Authors:
Ju Hyun Kim
;
Dae Seup Kim
and
Man Gyun Na
Affiliation:
Chosun University, Korea, Republic of
Keyword(s):
Fault Detection and Diagnostics, Fault-Tolerant Control, Fuzzy Model, Model Predictive Control, Space Reactor Power Control, Sequential Probability Ratio Test.
Related
Ontology
Subjects/Areas/Topics:
Computer and Microprocessor-Based Control
;
Informatics in Control, Automation and Robotics
;
Signal Processing, Sensors, Systems Modeling and Control
Abstract:
The control system is a key element of space reactor design to meet the space mission requirements of safety, reliability, survivability, economics, and autonomous action. The objectives of the proposed model predictive control are to minimize both the difference between the predicted TE power and the desired power, and the variation of control drum angle that adjusts the control reactivity.
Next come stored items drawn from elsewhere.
(* ===== verification/AgentProbesSpecs.v ===== *)
(** * Health probes of the agent: theorems

    What the runners answer, what the tickers send over any interleaving with
    resets, and what the gates of both sides make of it. *)

From S2P Require Import Prelude RustStd Proto HostTypes HostTransitions HostProps RolloutMachine.
From S2P Require Import Gates Verify VerifyProps HostKey CpStore CpStoreProps CpRuntime CpRuntimeSpecs.
From S2P Require Import Issuance Enrollment EnrollmentProps AgentQueue AgentQueueProps AgentRuntime AgentProps AgentProbes AgentProbesProps.
Import Agent.

(** Refutes that a kind that was matched is unknown. *)
Ltac known_kind :=
  let H := fresh in intros H; exfalso; apply H, list_elem_of_In; simpl; auto 10.

(** ** A sample host

    Its evidence has two controls under one framework, of which one fails; the web
    server is down. *)

Definition host_key : string := pad 32 "host".

Definition sample_evidence : EvidenceFile (Cr := enrol_crypto) :=
  @MkEvidenceFile enrol_crypto 1 "web-1" 0
    [ @MkEvidenceControlEntry enrol_crypto "ssh" false {[ "nis2" := ["21.i"] ]} None None;
      @MkEvidenceControlEntry enrol_crypto "disk" true {[ "nis2" := [] ]} None None ].

Definition evidence_decoder : DeserializeOwned (EvidenceFile (Cr := enrol_crypto)) := fun s =>
  if bool_decide (s = "evidence") then Ok sample_evidence else Err "unexpected".

Definition evidence_encoder : SerializeJcs (EvidenceFile (Cr := enrol_crypto)) := fun _ => Ok "evidence".

Definition enrol_evidence_crypto : EvidenceCrypto (Cr := enrol_crypto) :=
  fun key message signature => bool_decide (signature = sample_sign key message).

Definition sample_probe_env : ProbeEnv := {|
  pe_now := fun _ => duration_minutes 7;
  pe_var := fun _ => None;
  pe_read := fun _ _ => Ok "evidence";
  pe_read_to_string := fun _ p =>
    if ends_with ".pub" p then Ok ("ssh-ed25519 " +:+ letters host_key +:+ " root@web-1")
    else if ends_with ".sig" p then Ok (letters (sample_sign host_key "evidence"))
    else Ok "checks";
  pe_http_get := fun _ _ _ => RequestFailed "connection refused";
  pe_connect := fun _ _ _ => Connected;
  pe_exec := fun _ _ _ => Exited (Some 0%Z) "";
  pe_debug_i32 := fun _ => "";
  pe_display := fun p => p;
|}.

(** The declaration of the framework with one override. *)
Definition nis2_probe (mode : string) (override : string) : ProbeDecl :=
  with_defaults (MkProbeDeclJson "evidence" mode None None None None None None None None None (Some "nis2") None
    (Some {[ "ssh" := MkControlOverrideDecl override "audit" ]}) None).

Definition web_probe : ProbeDeclJson :=
  MkProbeDeclJson "http" "enforce" (Some 1%Z) None (Some "http://localhost") None None None None None None
    None None None None.

Definition checks_decoder : DeserializeOwned (gmap string ProbeDeclJson) := fun s =>
  if bool_decide (s = "checks") then Ok {[ "web" := web_probe ]} else Err "unexpected".

Abbreviation sample_run decl :=
  (probe_run (O := list_order) (Cr := enrol_crypto) (Ev := enrol_evidence_crypto) (E := sample_probe_env)
     (De := evidence_decoder) (Je := evidence_encoder) decl 0 0).

Definition reset_worker : ProbeWorker :=
  handle_reset (O := list_order) (E := sample_probe_env) (Dd := checks_decoder)
    (MkProbeResetCommand staged_rid) false (probe_initial 0).

Definition web_ticker : Ticker := spawn_ticker "web" (with_defaults web_probe) ProbeMode.Enforce staged_rid 0.

(** The web probe after its first turn, and after the first report is sent. *)
Definition web_outcome : RunnerOutcome :=
  MkRunnerOutcome ProbeStatus.Fail (duration_minutes 7) (Some "http probe: send: connection refused") None.

Definition web_failed : Ticker :=
  web_ticker <| tk_first_observed := true |> <| tk_last_status := Some ProbeStatus.Fail |>
             <| tk_deadline := duration_seconds 5 |> <| tk_pending := tick_events web_ticker web_outcome |>
             <| tk_outcomes := [web_outcome] |>.

(** A host whose soak ended, on its target. *)
Definition to_soaked : list AgentInput :=
  [ AgentInput.ManifestSetUpdated staged_manifests;
    AgentInput.HostEvent staged_rid (Event.LocalActivate "/nix/store/old" "/nix/store/new" 0 0 0);
    AgentInput.HostEvent staged_rid (Event.LocalActivationStarted 0 "switch-to-configuration" 0);
    AgentInput.HostEvent staged_rid (Event.LocalActivationCompleted "/nix/store/new" 0 0 0) ].

Definition sample_soaked : HostRolloutState :=
  Eval vm_compute in
    default sample_pending (as_host_states (sample_agent_run to_soaked).1 !! staged_rid).

Definition soaked_agent : AgentState := MkAgentState {[ staged_rid := sample_soaked ]} (Some staged_manifests).

Lemma soaked_agent_wf : agent_wf soaked_agent.
Proof. apply map_Forall_singleton. by vm_compute. Qed.

(** ** Properties *)

(** Every probe concludes.  Whatever the declaration and whatever the host
    answers, a run ends with an outcome at the time it was given: no slice of a
    reason panics.  It passes or it fails with a reason, and a reason is at most
    the cap long, except for that of a failed control, which holds the name of
    the declared framework uncut.  An unknown kind fails. *)
Theorem every_probe_concludes {O : HashOrder} {Cr : Crypto} {Ev : EvidenceCrypto} {E : ProbeEnv}
    {De : DeserializeOwned EvidenceFile} {Je : SerializeJcs EvidenceFile}
    (decl : ProbeDecl) (now : DateTime) (n : nat) :
  exists o n', probe_run decl now n = (Returned o, n') /\ ro_observed_at o = now /\
    (ro_status o = ProbeStatus.Pass <-> ro_failure_reason o = None) /\
    (forall reason, ro_failure_reason o = Some reason ->
       String.length reason <= reason_cap \/
       exists rows, ro_sub_results o = Some rows /\
         reason = "evidence probe: " +:+ default "custom-controls" (pd_framework decl) +:+
                  ": at least one enforce-mode control failed") /\
    (pd_kind decl ∉ ["http"; "tcp"; "exec"; "evidence"] -> ro_status o = ProbeStatus.Fail).
Proof.
  assert (Hplain : forall o, plain now o -> ro_observed_at o = now /\
            (ro_status o = ProbeStatus.Pass <-> ro_failure_reason o = None) /\
            forall reason, ro_failure_reason o = Some reason -> String.length reason <= reason_cap).
  { intros o [->|(Hs & Ht & _ & r & Hr & Hlen)]; [by split_and!|]. rewrite Hs, Hr.
    split_and!; [done|done|by intros ? [= <-]]. }
  assert (Hrun : exists o n', probe_run decl now n = (Returned o, n') /\
            (plain now o \/ exists file, o = aggregate decl now (selected decl file)) /\
            (pd_kind decl ∉ ["http"; "tcp"; "exec"; "evidence"] -> failed_at now o)).
  { unfold probe_run. repeat case_bool_decide.
    - destruct (http_run_plain decl now n) as (o & n' & -> & Hp). exists o, n'. split_and!; [done|by left|known_kind].
    - destruct (tcp_run_plain decl now n) as (o & n' & -> & Hp). exists o, n'. split_and!; [done|by left|known_kind].
    - destruct (exec_run_plain decl now n) as (o & n' & -> & Hp). exists o, n'. split_and!; [done|by left|known_kind].
    - destruct (evidence_run_cases decl now n) as (o & n' & -> & [(file & _ & _ & ->)|[Hf _]]);
        eexists _, n'; (split_and!; [done| |known_kind]).
      + right. by exists file.
      + left. by right.
    - destruct (settle_fail now ("unknown probe kind '" +:+ pd_kind decl +:+ "'") n) as (o & n' & -> & Hf).
      exists o, n'. split_and!; [done|left; by right|done]. }
  destruct Hrun as (o & n' & Hrun & Ho & Hk). exists o, n'. split; [done|]. split_and!.
  - destruct Ho as [Hp|[file ->]]; [by apply (Hplain o Hp)|done].
  - destruct Ho as [Hp|[file ->]]; [by apply (Hplain o Hp)|]. unfold aggregate. simpl. by destruct (forallb _ _).
  - intros reason Hr. destruct Ho as [Hp|[file ->]]; [left; by apply (Hplain o Hp)|]. right.
    unfold aggregate in *. simpl in *. destruct (forallb _ _); [done|]. injection Hr as <-. by eexists.
  - intros Hkind. by apply Hk.
Qed.

(** C26.  The verdict on evidence.  An evidence probe passes exactly when the file, its
    signature and the key can be read, the host's key signed the canonical form of
    the payload as the agent parsed it, some control counts, and every control
    that counts in enforce mode passed; the rows it reports are then exactly the
    controls that count, per framework and article, with their own mode.  The
    time at which the evidence was collected plays no part. *)
Theorem evidence_verdict {O : HashOrder} {Cr : Crypto} {Ev : EvidenceCrypto} {E : ProbeEnv}
    {De : DeserializeOwned EvidenceFile} {Je : SerializeJcs EvidenceFile}
    (decl : ProbeDecl) (now : DateTime) (n : nat) :
  pd_kind decl = "evidence" ->
  exists o n', probe_run decl now n = (Returned o, n') /\
  (ro_status o = ProbeStatus.Pass <->
   exists file, accepted_evidence decl n file /\
     (exists entry mode f a, entry ∈ ef_controls file /\ counts decl entry mode f a) /\
     (forall entry f a, entry ∈ ef_controls file -> counts decl entry ProbeMode.Enforce f a ->
        ec_passed entry = true)) /\
  (forall rows, ro_sub_results o = Some rows ->
   exists file, accepted_evidence decl n file /\
     forall r, r ∈ rows <-> exists entry mode f a,
       entry ∈ ef_controls file /\ counts decl entry mode f a /\ r = row_of decl entry mode f a).
Proof.
  intros Hk. unfold probe_run. rewrite Hk. simpl.
  destruct (evidence_run_cases decl now n) as (o & n' & -> & [(file & Hl & Hne & ->)|[Hf Hnone]]).
  - apply load_evidence_ok in Hl as [Hacc _]. eexists _, _. split; [done|]. split.
    + rewrite aggregate_passes. split.
      * intros Hall. exists file. split_and!; [done| |].
        -- destruct (selected decl file) as [|r rows] eqn:Es; [done|].
           destruct (proj1 (selected_spec decl file r)) as (entry & mode & f & a & Hin & Hc & _); [rewrite Es; left|].
           by exists entry, mode, f, a.
        -- intros entry f a Hin Hc. specialize (Hall (row_of decl entry ProbeMode.Enforce f a)).
           destruct (ec_passed entry) eqn:Ep; [done|]. unfold row_of in Hall at 3. simpl in Hall. rewrite Ep in Hall.
           enough (ProbeStatus.Fail = ProbeStatus.Pass) by done. apply Hall; [|done].
           apply selected_spec. by exists entry, ProbeMode.Enforce, f, a.
      * intros (file' & Hacc' & _ & Hall) r Hr Hm.
        rewrite (accepted_evidence_unique decl n file file' Hacc Hacc') in Hall.
        apply selected_spec in Hr as (entry & mode & f & a & Hin & Hc & ->). simpl in Hm |- *. subst mode.
        by rewrite (Hall entry f a Hin Hc).
    + intros rows [= <-]. exists file. split; [done|]. apply selected_spec.
  - exists o, n'. split; [done|]. destruct Hf as (Hs & _ & Hr & _). rewrite Hs, Hr. split; [|done].
    split; [done|]. intros (file & Hacc & (entry & mode & f & a & Hin & Hc) & _). exfalso.
    assert (Hrow : row_of decl entry mode f a ∈ selected decl file)
      by (apply selected_spec; by exists entry, mode, f, a).
    rewrite (Hnone file _ (proj2 (load_evidence_ok decl n file _) (conj Hacc eq_refl))) in Hrow.
    by apply not_elem_of_nil in Hrow.
Qed.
A genetic algorithm is used to optimize the model predictive controller. The model predictive controller is integrated with a fault detection and diagnostics algorithm so that the controller can work properly even under input and output measurement faults. Simulation results of the proposed controller show that the TE generator power level controlled by the proposed controller could track the target power level effectively even under measurement faults, satisfying all control constraints.